The MLB All-Star Game is a staple of the regular season, a chance to see the best in the game face off in an exhibition. On this day in 1933, the first ever All-Star Game was announced as part of the World’s Fair in Chicago.
It is difficult to imagine an MLB season without the All-Star Game. It has become a staple in the minds of fans, a chance to watch the best that the game has to offer that season go head to head in an exhibition during the dog days of July. Before interleague play, it was the only chance people had to watch the best of the American League face off against their National League counterparts.

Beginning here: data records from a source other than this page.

(** * pmap-parser: the block parser and the inline transformer

    A shallow embedding of [src/utils/pmap-parser.ts] and the properties
    its specification states about [parsePmap] and [processInlineMarkup].

    JavaScript strings are sequences of UTF-16 code units; the functions of
    the parser never look at more than one code unit at a time and the
    regular expressions carry no [u] flag, so a string is modelled as a list
    of code units, each a number of [N]. *)

From Stdlib Require Import String Ascii.
From Stdlib Require Import List NArith Arith Bool Lia.
Import ListNotations.

(** ** JavaScript strings *)

Module JsString.

Definition char := N.
Definition jsstring := list char.

(** Code units of the characters the parser names. *)
Definition LF : char := 10%N.
Definition HASH : char := 35%N.      (* # *)
Definition STAR : char := 42%N.      (* * *)
Definition LPAREN : char := 40%N.    (* ( *)
Definition RPAREN : char := 41%N.    (* ) *)
Definition LBRACKET : char := 91%N.  (* [ *)
Definition RBRACKET : char := 93%N.  (* ] *)
Definition PIPE : char := 124%N.     (* | *)
Definition DQUOTE : char := 34%N.

(** String literals of the source, written as Rocq strings (all of them are
    ASCII). *)
Definition lit (s : string) : jsstring :=
  map N_of_ascii (list_ascii_of_string s).

(** ECMAScript LineTerminator: LF, CR, U+2028, U+2029. *)
Definition is_line_terminator (c : char) : bool :=
  existsb (N.eqb c) [10; 13; 8232; 8233]%N.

However, prior to 1933, the All-Star Game did not exist. Major League Baseball, in the form that we know it, had been around for over thirty years. Yet, until the exhibition was announced on this day, as a part of the World’s Fair in Chicago, the only overlap between the leagues came in the Fall Classic.

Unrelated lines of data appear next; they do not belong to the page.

(** * Engagement KPI pipeline: a shallow embedding of [src/engagement_analysis.py]

    The Python program computes global KPIs ([compute_kpis]) and per-category
    breakdowns ([segment_analysis]) over a pandas table, and renders one KPI as
    a percentage ([_format_percentage]).

    Layout of this file:
    - [PyFloat]: Python floats (IEEE binary64) on [spec_float], with the
      built-in [round(x, n)];
    - [PyStr]: Python strings as sequences of code points, with [str.strip]
      and [str.title] over the Unicode tables they consult, and the
      [".2f"] format;
    - [Pandas]: the table model and the column operations the program calls;
    - [Engagement]: the program itself, function by function;
    - [Ref]: executable instances of the library interfaces;
    - [Spec], [Examples]: the statements of the specification and the tables
      of its scenarios;
    - the properties, each module of lemmas followed at the end of the file
      by the theorems on the program.

    What belongs to Python and pandas and not to the program is modelled by
    its documented behaviour: text conversions and the sums of floats, the
    Unicode tables and the index sort are interfaces ([Numerics], [UCD],
    [Sorter]). *)

From Stdlib Require Import Strings.String Strings.Ascii.
From Stdlib Require Import ZArith NArith PArith List Bool Lia Arith.
From Stdlib Require Import Permutation Sorted.
From Stdlib Require Import Numbers.DecimalPos.
From Stdlib Require Import Floats.SpecFloat.
Import ListNotations.

Set Implicit Arguments.

(* ------------------------------------------------------------------ *)
(** * Python floats *)

Module PyFloat.

Definition float := spec_float.

Definition prec : Z := 53.
Definition emax : Z := 1024.

Definition nan : float := S754_nan.
Definition pzero : float := S754_zero false.

Definition fadd : float -> float -> float := SFadd prec emax.
Definition fmul : float -> float -> float := SFmul prec emax.
Definition fdiv : float -> float -> float := SFdiv prec emax.

(** [float(n)] for an integer: the nearest binary64, ties to even. *)
Definition of_Z (z : Z) : float := binary_normalize prec emax z 0 false.

(** The nearest binary64 to the fraction [n / d] ([d] positive): what reading
    a decimal literal gives. *)
Definition of_ratio (n : Z) (d : positive) : float :=
  match n with
  | Z0 => pzero
  | Zpos p => fdiv (S754_finite false p 0) (S754_finite false d 0)
  | Zneg p => fdiv (S754_finite true p 0) (S754_finite false d 0)
  end.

The game, which was scheduled for July 6 at Comiskey Park, proved to be something to behold. With the rosters being voted on by the fans, 24 of the game’s 36 players would end up in the Hall of Fame. Babe Ruth and Frankie Frisch each hit home runs, and Lefty Grove earned the victory in the American League’s eventual 4-2 victory.

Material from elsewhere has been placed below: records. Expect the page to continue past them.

Lemma getBlockByHash_route_witness :
  exists answer,
    Blockchain.getBlockByHash "00" Sample.ledger2 = Resolved answer
    /\ BlockchainController.getBlockByHash (Some "00") Sample.ledger2
       = Some match answer with
              | Some block =>
                  BlockchainController.mkResponse 200
                    (BlockchainController.SentJson (Block.toJson block))
              | None =>
                  BlockchainController.mkResponse 404
                    (BlockchainController.SentText "Block not found.")
              end
    /\ (answer = None
        <-> forall i b,
              nth_error (Blockchain.chain Sample.ledger2) i = Some (Some b) ->
              Block.hash b <> Some "00")
    /\ (forall block, answer = Some block ->
                      Block.hash block = Some "00"
                      /\ In (Some block) (Blockchain.chain Sample.ledger2)).
Proof.
  apply (getBlockByHash_route Sample.ledger2 "00").
  - apply ledger2_reachable.
  - discriminate.
Defined.

(** X24.  The two routes of a registration together: the message that
    the route for the ownership request answered at clock reading
    [issued], sent back with a signature the verifier accepts and a
    star, makes the route for submitting append a block owned by the
    address; the answer is 200 with that block when the whole seconds
    of the two clock readings differ by less than 300, and 500 with the
    time-out error otherwise (the block is appended all the same). *)
Theorem challenge_then_submission
    (verify : string -> string -> string -> Blockchain.Verdict)
    (issued now stamp : Z) (address message signature : string)
    (star : Json.Value) (s : Blockchain.t) :
  Bytes.every notColon address = true ->
  1000 <= issued -> 1000 <= now -> 1000 <= stamp ->
  BlockchainController.requestOwnership issued (Some address)
  = Some (BlockchainController.mkResponse 200
            (BlockchainController.SentJson (Json.Str message))) ->
  signature <> "" ->
  BlockchainController.truthy (Some star) = true ->
  verify message address signature = Blockchain.Returns true ->
  let handled :=
    BlockchainController.submitStar verify now stamp
      (BlockchainController.mkStarRequest (Some address) (Some message)
         (Some signature) (Some star)) s in
  exists sealed,
    Blockchain.chain (BlockchainController.ledger handled)
    = (Blockchain.chain s ++ [Some sealed])%list
    /\ Block.owner sealed = Some address
    /\ BlockchainController.response handled
       = Some (if 300 <=? now / 1000 - issued / 1000
               then BlockchainController.mkResponse 500
                      (BlockchainController.SentError TimedOut)
               else BlockchainController.mkResponse 200
                      (BlockchainController.SentJson (Block.toJson sealed))).
Proof.
  intros A I N St Req Sig Star V handled.
  unfold BlockchainController.requestOwnership in Req.
  destruct address as [|c address]; [discriminate Req |].
  cbn [Js.truthy Blockchain.requestMessageOwnershipVerification] in Req.
  set (owner := String c address) in *.
  assert (M : message
              = owner ++ ":" ++ Js.slice_0_minus3 (Js.toString issued)
                  ++ ":starRegistry").
  { destruct (Js.truthy _) in Req; [| discriminate Req].
    now injection Req as <-. }
  clear Req.
  assert (T : Js.geb
                (Js.sub
                   (Js.parseInt (Some (Js.slice_0_minus3 (Js.toString now))))
                   (Js.parseInt (Js.index (Js.split ":" message) 1)))
                (5 * 60)
              = (300 <=? now / 1000 - issued / 1000)).
  { rewrite M, (message_fields issued owner A I).
    unfold Js.index. cbn [nth_error].
    now rewrite !parseInt_seconds by assumption. }
  destruct (addBlock_appends stamp (starCandidate owner star) s St)
    as (sealed & Ap & E & _).
  destruct (addBlock_keeps_body _ _ _ _ Ap) as [_ O].
  exists sealed.
  unfold handled, BlockchainController.submitStar.
  cbn [BlockchainController.address BlockchainController.message
       BlockchainController.signature BlockchainController.star].
  assert (G : Js.truthy owner && Js.truthy message && Js.truthy signature
              && BlockchainController.truthy (Some star) = true).
  { rewrite Star, M. destruct signature; [contradiction | reflexivity]. }
  rewrite G.
  cbn [BlockchainController.ledger BlockchainController.response].
  unfold Blockchain.submitStar. rewrite V, T.
  cbn [Blockchain.after Blockchain.settled negb].
  fold (starData star). fold (starCandidate owner star).
  rewrite E. cbn [Blockchain.chain]. conjuncts; [reflexivity | exact O |].
  destruct (300 <=? now / 1000 - issued / 1000); [reflexivity |].
  unfold appended in Ap. now rewrite Ap.
Qed.

Lemma challenge_then_submission_witness :
  exists sealed,
    Blockchain.chain
      (BlockchainController.ledger
         (BlockchainController.submitStar Sample.acceptAll 1600000200123
            1600000200456
            (BlockchainController.mkStarRequest (Some "1A2b")
               (Some Sample.challenge) (Some "sig") (Some Sample.star1))
            Sample.ledger0))
    = (Blockchain.chain Sample.ledger0 ++ [Some sealed])%list
    /\ Block.owner sealed = Some "1A2b"
    /\ BlockchainController.response
         (BlockchainController.submitStar Sample.acceptAll 1600000200123
            1600000200456
            (BlockchainController.mkStarRequest (Some "1A2b")
               (Some Sample.challenge) (Some "sig") (Some Sample.star1))
            Sample.ledger0)
       = Some (if 300 <=? 1600000200123 / 1000 - 1600000000123 / 1000
               then BlockchainController.mkResponse 500
                      (BlockchainController.SentError TimedOut)
               else BlockchainController.mkResponse 200
                      (BlockchainController.SentJson (Block.toJson sealed))).
Proof.
  apply (challenge_then_submission Sample.acceptAll 1600000000123 1600000200123
           1600000200456 "1A2b" Sample.challenge "sig" Sample.star1
           Sample.ledger0).
  - reflexivity.
  - lia.
  - lia.
  - lia.
  - reflexivity.
  - discriminate.
  - reflexivity.
  - reflexivity.
Defined.

(** X25.  On a ledger reached by successful appends, [getChainHeight]
    resolves with a height that is not negative, [getBlockByHeight] at
    that height resolves with the last entry of the chain, and at the
    next height with [null]. *)
Theorem getChainHeight_is_last_height (s : Blockchain.t) :
  reachable s ->
  exists h last,
    Blockchain.getChainHeight s = Resolved h
    /\ 0 <= h
    /\ nth_error (Blockchain.chain s) (List.length (Blockchain.chain s) - 1)
       = Some (Some last)
    /\ Blockchain.getBlockByHeight h s = Resolved (Some last)
    /\ Blockchain.getBlockByHeight (h + 1) s = Resolved None.
Proof.
  intros R. destruct (reachable_intact s R) as [I H].
  pose proof (reachable_nonempty s R) as Ne.
  destruct (I (List.length (Blockchain.chain s) - 1)%nat ltac:(lia))
    as (last & E & _).
  exists (Blockchain.height s), last.
  unfold Blockchain.getChainHeight, Blockchain.getBlockByHeight.
  rewrite !(filterHeight_index s _ R). unfold Blockchain.blockAt.
  replace (Z.to_nat (Blockchain.height s))
    with (List.length (Blockchain.chain s) - 1)%nat by lia.
  replace (Z.to_nat (Blockchain.height s + 1))
    with (List.length (Blockchain.chain s)) by lia.
  rewrite E.
  destruct (Z.ltb_spec (Blockchain.height s) 0); [lia |].
  destruct (Z.ltb_spec (Blockchain.height s + 1) 0); [lia |].
  rewrite (proj2 (nth_error_None _ _) (Nat.le_refl _)).
  conjuncts; try reflexivity. lia.
Qed.

Lemma getChainHeight_is_last_height_witness :
  exists h last,
    Blockchain.getChainHeight Sample.ledger2 = Resolved h
    /\ 0 <= h
    /\ nth_error (Blockchain.chain Sample.ledger2)
         (List.length (Blockchain.chain Sample.ledger2) - 1)
       = Some (Some last)
    /\ Blockchain.getBlockByHeight h Sample.ledger2 = Resolved (Some last)
    /\ Blockchain.getBlockByHeight (h + 1) Sample.ledger2 = Resolved None.
Proof.
  apply (getChainHeight_is_last_height Sample.ledger2).
  apply ledger2_reachable.
Defined.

With few exceptions, the All-Star Game has been a yearly extravaganza, even happening twice a year in the late 1950’s and early 1960’s. There have been some truly memorable moments in the game, from Pete Rose bowling over Ray Fosse to Carl Hubbell striking out five consecutive Hall of Famers to Cal Ripken hitting a home run in his final All-Star Game at bat. It has become quite the event, and the perfect celebration of the game.
Of all the All-Star Games, the MLB has the best one going. On this day in 1933, the idea to play the first game was announced, setting in motion a truly special event each year.